The afternoon of August 15 in Japan is the night of August 14 in the United States and all over the Americas. Time zone-wise, Japan is 16 hours ahead of the U.S. Because of this some nations and Americans celebrate V-J Day on August 14. The only U.S. state that still officially commemorates the end of World War II, Rhode Island, celebrates "Victory Day" on the second Monday of August.

The name V-J Day is also used to commemorate the date that the formal surrender ceremony occurred. This ceremony occurred in Tokyo Bay, Japan, on September 2, 1945. Right then and there, President Truman declared September 2 to be the official V-J Day for the United States. 

In Australia, which of course lies in the Pacific Ocean, the commemoration of the end of the war is called Victory in the Pacific, and it is shortened to V-P Day. This name is actually much more like the commemoration of the formal surrender of the Nazis, which is celebrated everywhere on May 8 as V-E Day. The "E" in V-E Day is "Europe," so that day is Victory in Europe - not Victory over Germany! 

There have been some efforts in the U.S. and elsewhere to adopt the Victory in the Pacific, or V-P, name, because Japan is now one of the United States' closest allies. Also, war is horrific, and many people are super conflicted about several U.S. actions: the Japanese-American internment and the use of two nuclear bombs.

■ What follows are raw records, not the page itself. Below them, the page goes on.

(* ===== verification/Ide.v ===== *)
(** * ide.c and memide.c: the disk drivers

    A request for a buffer goes through a queue; the buffer at its head is the one the disk works
    on, [ideintr] completes it and starts the next.  The hardware is the register file the driver
    programs with [outb], the request those registers describe once the command is given, and the
    sectors of the two disks; [hw_run] is the disk carrying the request out before it interrupts.
    [writes] records the sector writes in the order the disk performs them.  A block is one
    512-byte sector, so a write is atomic.  [memide.c] is the same interface on memory. *)
From S2P Require Import Prelude Lock.
#[local] Open Scope Z_scope.

Definition BSIZE : Z := 512.
Definition SECTOR_SIZE : Z := 512.
Definition FSSIZE : Z := 1000.
Definition B_VALID : Z := 2.
Definition B_DIRTY : Z := 4.

Definition IDE_BSY : Z := 0x80.
Definition IDE_DRDY : Z := 0x40.
Definition IDE_DF : Z := 0x20.
Definition IDE_ERR : Z := 0x01.

Definition block := list Z.

(** [struct buf], without the list links, which belong to [Bio] and to the queue below. *)
Record buf := Buf {
  flags : Z;
  dev : Z;
  blockno : Z;
  lock : Sleep.sleeplock;
  refcnt : Z;
  data : block
}.

Definition valid (b : buf) : bool := negb (Z.land (flags b) B_VALID =? 0).
Definition dirty (b : buf) : bool := negb (Z.land (flags b) B_DIRTY =? 0).
Definition set_flags (f : Z) (b : buf) : buf :=
  Buf f (dev b) (blockno b) (lock b) (refcnt b) (data b).
Definition set_data (x : block) (b : buf) : buf :=
  Buf (flags b) (dev b) (blockno b) (lock b) (refcnt b) x.
Lemma log_block_step t s : (t < n)%nat -> abs s (view_at t 0) ->
  exists s', log_block t (LState l s) = Ok tt (LState l s') /\ abs s' (view_at (Datatypes.S t) 0).
Proof.
  intros Ht A. pose proof Hi as [Hg _ Hm Hd _ _]. pose proof (hm_len _ _ Hm) as Hlen. rewrite length_lh_list in Hlen.
  set (src := lh_block l t). set (dst := start l + Z.of_nat t + 1).
  assert (Hsrc : src ∈ lh_list l) by (by eapply list_elem_of_lookup_2, lh_list_lookup).
  destruct (hm_range _ _ Hm src Hsrc) as [Hr Hno]. assert (Hdst : in_log l dst) by (unfold in_log, dst; lia).
  destruct (copy_ok l s (view_at t 0) src dst false A) as (s' & A' & E); [done | done | | congruence | apply view_at_room | | by apply view_at_clean |].
  { destruct Hg. unfold in_log in Hdst. lia. }
  { cbn. rewrite Hd. set_solver. }
  exists s'. split; [unfold log_block; erewrite bind_ok by reflexivity; cbn [lg]; rewrite (gm_dev l Hg); exact E |].
  unfold v_copy in A'. change (v_data (view_at t 0) src) with (apply_writes (v_data v) (take t ws) src) in A'. rewrite data_outside in A' by done.
  eapply eq_ind; [exact A' |]. apply (view_next t 0 0 (dst, v_data v src)); [by apply ws_log |]. cbn [fst]. rewrite Hd.
  assert (dst ∉ lh_list l); [| set_solver]. intros Hin. by destruct (hm_range _ _ Hm dst Hin).
Qed.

This headline is terribly racist.
Notice that most newspapers managed
to give the news without being so racist!
However, other people argue that changing the name V-J to V-P is insulting to those soldiers who died at the hands of the Japanese and to soldiers who were prisoners of the Japanese and were badly mistreated.

It's all very complicated. But one thing I know for sure:

Peace is better than war. Global peace is a lot better than global war. This is a good day to remember that, and to work toward more peace and less war!